(Collected data entries)
○ ○ ○ ○

(* ===== verification/Playlist.v ===== *)
(** Playlists, [crates/media/fm-playback/src/playlist.rs]: entries that play a clip
    of the library and name what follows, the player that runs them frame by
    frame, and programmed GO commands that cue an entry at an exact coordinate.

    [Playlist] and [PlaylistPlayer] map to the records of the same names. *)
From S2P Require Import Prelude BTree Playback.

Abbreviation PlaylistEntryId := Z (only parsing).
Abbreviation GoId := Z (only parsing).
Abbreviation ScheduleCoordinate := Z (only parsing).

(** ** Playlists *)

Module EndAction.
Inductive t := Stop | Loop | Next (next : PlaylistEntryId).
End EndAction.

Record PlaylistEntry := mk_entry {
  pe_id : PlaylistEntryId;
  pe_clip_id : ClipId;
  pe_marks : option Marks;
  pe_speed : Speed;
  end_action : EndAction.t
}.
Definition entry_new (id : PlaylistEntryId) (clip_id : ClipId) : PlaylistEntry :=
  mk_entry id clip_id None Forward1x EndAction.Stop.
Definition with_marks (marks : Marks) (self : PlaylistEntry) : PlaylistEntry :=
  mk_entry (pe_id self) (pe_clip_id self) (Some marks) (pe_speed self) (end_action self).
Definition with_speed (speed : Speed) (self : PlaylistEntry) : PlaylistEntry :=
  mk_entry (pe_id self) (pe_clip_id self) (pe_marks self) speed (end_action self).
Definition with_end_action (action : EndAction.t) (self : PlaylistEntry) : PlaylistEntry :=
  mk_entry (pe_id self) (pe_clip_id self) (pe_marks self) (pe_speed self) action.

Inductive PlaylistError :=
  | EmptyPlaylist
  | DuplicateEntry (id : PlaylistEntryId)
  | MissingEntry (id : PlaylistEntryId)
  | DanglingNext (entry next : PlaylistEntryId)
  | Library (e : LibraryError)
  | InvalidEntryMarks (entry : PlaylistEntryId) (source : PlaybackError).

Record Playlist := mk_playlist {
  entries : btmap PlaylistEntryId PlaylistEntry;
  first : PlaylistEntryId
}.
Fixpoint insert_entries (by_id : btmap PlaylistEntryId PlaylistEntry) (l : list PlaylistEntry) :
    result PlaylistError (btmap PlaylistEntryId PlaylistEntry) :=
  match l with
  | [] => Ok by_id
  | entry :: l =>
      if bt_contains (pe_id entry) by_id then Err (DuplicateEntry (pe_id entry))
      else insert_entries (bt_insert (pe_id entry) entry by_id) l
  end.
Fixpoint check_next (by_id : btmap PlaylistEntryId PlaylistEntry) (l : list PlaylistEntry) :
    result PlaylistError unit :=
  match l with
  | [] => Ok tt
  | entry :: l =>
      match end_action entry with
      | EndAction.Next next =>
          if bt_contains next by_id then check_next by_id l
          else Err (DanglingNext (pe_id entry) next)
      | _ => check_next by_id l
      end
  end.
Definition playlist_new (l : list PlaylistEntry) : result PlaylistError Playlist :=
  entry ← ok_or EmptyPlaylist (head l);
  by_id ← insert_entries [] l;
  _ ← check_next by_id (bt_values by_id);
  Ok (mk_playlist by_id (pe_id entry)).
Definition playlist_entry (id : PlaylistEntryId) (self : Playlist) : option PlaylistEntry :=
  bt_get id (entries self).

(** ** Programmed GO *)

Record ProgrammedGo := mk_go {
  go_id : GoId;
  coordinate : ScheduleCoordinate;
  go_entry : PlaylistEntryId
}.
#[global] Instance ProgrammedGo_eq_dec : EqDecision ProgrammedGo.
Proof. solve_decision. Defined.
Inductive GoStatus := Pending | Cancelled | Executed.
#[global] Instance GoStatus_eq_dec : EqDecision GoStatus.
Proof. solve_decision. Defined.
Inductive GoScheduleOutcome := Scheduled | Unchanged (status : GoStatus).
Inductive CancelGoOutcome := GoCancelled | AlreadyCancelled | AlreadyExecuted.
Inductive GoError :=
  | UnknownGo (id : GoId)
  | ConflictingGo (id : GoId)
  | CoordinateElapsed (c : ScheduleCoordinate)
  | CoordinateReversed (previous requested : ScheduleCoordinate)
  | GoPlaylist (e : PlaylistError).
Record GoRecord := mk_go_record { command : ProgrammedGo; status : GoStatus }.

○ ○ ○ ○

WHAT TO PRODUCE.
Only the number is needed here: how many lines in the data contain "ProgrammedGo"?

ANSWER BOX.
3